- _Task description_: Say how many lines in the entries below have the word "destruct" in them, giving only the number.

[Data to use]

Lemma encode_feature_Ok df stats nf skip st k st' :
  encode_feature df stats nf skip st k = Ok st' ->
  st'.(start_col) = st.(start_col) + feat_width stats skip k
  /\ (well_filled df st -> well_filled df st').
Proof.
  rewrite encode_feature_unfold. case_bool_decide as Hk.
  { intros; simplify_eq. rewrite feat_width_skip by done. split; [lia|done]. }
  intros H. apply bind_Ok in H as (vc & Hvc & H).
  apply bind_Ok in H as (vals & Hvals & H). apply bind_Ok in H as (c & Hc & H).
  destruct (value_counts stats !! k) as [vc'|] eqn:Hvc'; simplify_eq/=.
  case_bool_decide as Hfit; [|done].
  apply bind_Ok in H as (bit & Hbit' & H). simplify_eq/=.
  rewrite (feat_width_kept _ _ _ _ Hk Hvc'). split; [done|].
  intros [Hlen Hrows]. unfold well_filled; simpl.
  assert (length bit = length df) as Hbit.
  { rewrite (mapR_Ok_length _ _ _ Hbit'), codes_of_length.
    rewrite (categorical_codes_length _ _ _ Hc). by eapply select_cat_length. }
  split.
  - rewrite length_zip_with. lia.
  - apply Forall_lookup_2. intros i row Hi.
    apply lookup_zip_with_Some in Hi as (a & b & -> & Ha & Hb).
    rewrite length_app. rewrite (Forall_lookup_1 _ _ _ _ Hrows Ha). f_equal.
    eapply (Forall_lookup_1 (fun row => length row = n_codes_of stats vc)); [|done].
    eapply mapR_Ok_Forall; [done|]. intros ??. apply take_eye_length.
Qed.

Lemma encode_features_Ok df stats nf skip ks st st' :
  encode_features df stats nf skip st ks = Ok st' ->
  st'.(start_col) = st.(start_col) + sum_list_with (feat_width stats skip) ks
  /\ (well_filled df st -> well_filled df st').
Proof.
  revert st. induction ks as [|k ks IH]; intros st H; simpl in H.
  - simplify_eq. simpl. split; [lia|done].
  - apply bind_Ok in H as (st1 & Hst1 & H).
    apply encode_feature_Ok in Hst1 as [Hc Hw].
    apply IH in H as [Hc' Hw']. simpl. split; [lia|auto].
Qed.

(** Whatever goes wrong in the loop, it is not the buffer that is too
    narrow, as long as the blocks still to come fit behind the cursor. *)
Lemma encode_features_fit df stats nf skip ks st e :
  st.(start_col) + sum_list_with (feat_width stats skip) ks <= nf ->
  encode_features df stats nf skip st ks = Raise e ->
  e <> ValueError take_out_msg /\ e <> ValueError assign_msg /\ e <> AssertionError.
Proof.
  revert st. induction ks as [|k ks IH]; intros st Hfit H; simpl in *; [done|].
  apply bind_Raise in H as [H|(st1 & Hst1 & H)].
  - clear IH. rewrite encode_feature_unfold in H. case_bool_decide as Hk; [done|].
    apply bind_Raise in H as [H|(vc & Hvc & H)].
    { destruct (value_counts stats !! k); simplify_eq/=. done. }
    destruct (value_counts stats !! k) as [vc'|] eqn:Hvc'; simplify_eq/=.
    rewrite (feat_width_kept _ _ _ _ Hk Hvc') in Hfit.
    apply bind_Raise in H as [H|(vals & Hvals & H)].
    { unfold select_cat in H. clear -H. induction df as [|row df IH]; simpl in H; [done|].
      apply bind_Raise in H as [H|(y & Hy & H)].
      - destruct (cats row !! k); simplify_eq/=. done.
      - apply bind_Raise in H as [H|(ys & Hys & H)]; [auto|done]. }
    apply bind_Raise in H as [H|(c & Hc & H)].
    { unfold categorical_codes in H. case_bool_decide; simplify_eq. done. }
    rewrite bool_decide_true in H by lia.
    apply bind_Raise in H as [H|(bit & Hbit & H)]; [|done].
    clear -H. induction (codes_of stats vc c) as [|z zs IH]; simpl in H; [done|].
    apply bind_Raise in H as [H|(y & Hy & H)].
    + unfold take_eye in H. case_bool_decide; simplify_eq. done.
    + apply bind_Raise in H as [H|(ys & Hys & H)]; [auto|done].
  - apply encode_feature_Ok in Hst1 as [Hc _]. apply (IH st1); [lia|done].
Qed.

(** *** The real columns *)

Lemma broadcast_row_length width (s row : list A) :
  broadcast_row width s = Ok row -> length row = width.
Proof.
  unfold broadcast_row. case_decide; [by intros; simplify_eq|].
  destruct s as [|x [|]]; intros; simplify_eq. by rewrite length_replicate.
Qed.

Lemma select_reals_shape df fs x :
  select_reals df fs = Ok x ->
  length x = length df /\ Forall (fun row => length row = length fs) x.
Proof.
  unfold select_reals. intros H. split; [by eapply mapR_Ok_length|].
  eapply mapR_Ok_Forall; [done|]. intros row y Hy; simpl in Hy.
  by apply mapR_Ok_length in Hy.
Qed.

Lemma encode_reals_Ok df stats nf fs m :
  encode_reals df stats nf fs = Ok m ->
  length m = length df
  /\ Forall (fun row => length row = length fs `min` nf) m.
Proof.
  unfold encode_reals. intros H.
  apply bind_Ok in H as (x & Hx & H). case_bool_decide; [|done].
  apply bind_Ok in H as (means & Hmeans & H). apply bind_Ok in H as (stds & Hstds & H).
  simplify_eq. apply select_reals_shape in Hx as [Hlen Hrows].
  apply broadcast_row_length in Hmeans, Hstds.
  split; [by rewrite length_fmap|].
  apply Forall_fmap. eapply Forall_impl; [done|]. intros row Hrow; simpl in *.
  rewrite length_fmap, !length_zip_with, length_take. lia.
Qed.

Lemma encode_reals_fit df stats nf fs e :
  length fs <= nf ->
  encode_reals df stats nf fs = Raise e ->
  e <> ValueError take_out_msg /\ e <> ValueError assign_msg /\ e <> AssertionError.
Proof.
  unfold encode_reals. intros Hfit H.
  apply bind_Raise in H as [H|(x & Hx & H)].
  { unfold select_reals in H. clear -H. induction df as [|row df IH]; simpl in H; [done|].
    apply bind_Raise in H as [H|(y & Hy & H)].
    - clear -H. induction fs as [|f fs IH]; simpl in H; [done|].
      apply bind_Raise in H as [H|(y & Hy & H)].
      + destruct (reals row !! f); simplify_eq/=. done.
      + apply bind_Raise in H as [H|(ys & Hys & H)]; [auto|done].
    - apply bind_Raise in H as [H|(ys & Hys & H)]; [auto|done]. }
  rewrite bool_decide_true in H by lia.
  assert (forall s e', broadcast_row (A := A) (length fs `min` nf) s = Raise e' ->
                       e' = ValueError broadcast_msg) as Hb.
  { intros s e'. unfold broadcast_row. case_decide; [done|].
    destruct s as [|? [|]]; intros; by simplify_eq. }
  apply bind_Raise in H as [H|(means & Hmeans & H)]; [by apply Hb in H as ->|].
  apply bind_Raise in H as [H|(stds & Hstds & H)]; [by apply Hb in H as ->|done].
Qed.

[/Data to use]
[Data to use]

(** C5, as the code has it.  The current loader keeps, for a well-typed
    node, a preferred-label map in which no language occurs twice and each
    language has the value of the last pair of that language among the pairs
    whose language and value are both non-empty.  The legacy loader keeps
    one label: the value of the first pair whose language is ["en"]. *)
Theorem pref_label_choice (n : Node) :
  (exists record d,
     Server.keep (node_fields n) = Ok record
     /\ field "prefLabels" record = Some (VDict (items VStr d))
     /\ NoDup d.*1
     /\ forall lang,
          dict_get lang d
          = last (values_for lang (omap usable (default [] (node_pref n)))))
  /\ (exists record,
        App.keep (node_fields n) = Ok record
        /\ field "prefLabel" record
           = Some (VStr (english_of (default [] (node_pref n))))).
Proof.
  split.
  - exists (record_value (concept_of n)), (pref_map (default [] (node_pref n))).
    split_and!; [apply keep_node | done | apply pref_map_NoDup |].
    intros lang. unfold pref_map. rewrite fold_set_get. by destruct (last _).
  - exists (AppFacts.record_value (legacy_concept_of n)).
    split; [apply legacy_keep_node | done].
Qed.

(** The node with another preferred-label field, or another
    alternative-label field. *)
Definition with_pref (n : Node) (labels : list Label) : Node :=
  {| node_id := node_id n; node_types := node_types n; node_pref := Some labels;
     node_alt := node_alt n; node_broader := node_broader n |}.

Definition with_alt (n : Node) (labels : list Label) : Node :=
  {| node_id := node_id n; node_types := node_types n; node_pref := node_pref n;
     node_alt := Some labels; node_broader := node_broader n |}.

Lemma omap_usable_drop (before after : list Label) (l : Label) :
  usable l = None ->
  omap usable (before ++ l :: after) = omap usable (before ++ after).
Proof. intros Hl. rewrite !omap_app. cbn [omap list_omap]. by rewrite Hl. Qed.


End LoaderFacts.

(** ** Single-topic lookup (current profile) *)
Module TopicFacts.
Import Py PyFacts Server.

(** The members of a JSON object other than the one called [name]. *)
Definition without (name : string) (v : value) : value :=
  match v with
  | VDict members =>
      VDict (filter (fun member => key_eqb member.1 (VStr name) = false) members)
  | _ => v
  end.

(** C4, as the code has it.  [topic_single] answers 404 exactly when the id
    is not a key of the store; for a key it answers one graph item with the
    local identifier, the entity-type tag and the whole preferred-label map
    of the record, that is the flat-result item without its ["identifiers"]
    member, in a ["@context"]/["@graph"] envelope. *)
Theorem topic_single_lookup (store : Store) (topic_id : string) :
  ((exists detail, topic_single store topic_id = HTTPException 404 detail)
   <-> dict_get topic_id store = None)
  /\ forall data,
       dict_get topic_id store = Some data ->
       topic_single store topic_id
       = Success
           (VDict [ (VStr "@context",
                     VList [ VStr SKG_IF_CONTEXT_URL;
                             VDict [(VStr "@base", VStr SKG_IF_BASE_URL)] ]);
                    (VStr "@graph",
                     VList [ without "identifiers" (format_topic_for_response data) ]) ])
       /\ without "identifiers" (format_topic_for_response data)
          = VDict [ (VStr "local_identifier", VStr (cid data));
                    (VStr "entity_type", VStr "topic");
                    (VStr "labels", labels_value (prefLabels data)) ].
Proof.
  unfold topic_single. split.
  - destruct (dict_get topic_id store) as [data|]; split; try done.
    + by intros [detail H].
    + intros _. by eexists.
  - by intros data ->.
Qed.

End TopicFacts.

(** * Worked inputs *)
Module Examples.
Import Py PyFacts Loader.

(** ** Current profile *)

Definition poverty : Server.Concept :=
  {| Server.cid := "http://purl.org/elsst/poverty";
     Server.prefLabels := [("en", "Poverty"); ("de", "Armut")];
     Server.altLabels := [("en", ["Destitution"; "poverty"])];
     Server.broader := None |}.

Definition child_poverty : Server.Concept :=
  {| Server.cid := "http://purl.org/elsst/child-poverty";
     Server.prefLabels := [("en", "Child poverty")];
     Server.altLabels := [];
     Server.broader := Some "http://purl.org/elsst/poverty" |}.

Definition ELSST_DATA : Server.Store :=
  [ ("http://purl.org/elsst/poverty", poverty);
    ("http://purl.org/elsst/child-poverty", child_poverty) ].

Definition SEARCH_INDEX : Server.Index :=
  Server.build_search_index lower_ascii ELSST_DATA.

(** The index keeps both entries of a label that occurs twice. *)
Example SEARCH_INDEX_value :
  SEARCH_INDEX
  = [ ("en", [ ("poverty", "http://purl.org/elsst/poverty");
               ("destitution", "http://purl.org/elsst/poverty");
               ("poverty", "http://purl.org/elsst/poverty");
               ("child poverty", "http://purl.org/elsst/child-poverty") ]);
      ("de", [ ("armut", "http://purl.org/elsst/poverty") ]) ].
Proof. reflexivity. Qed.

[/Data to use]

- _Response to the task_: 9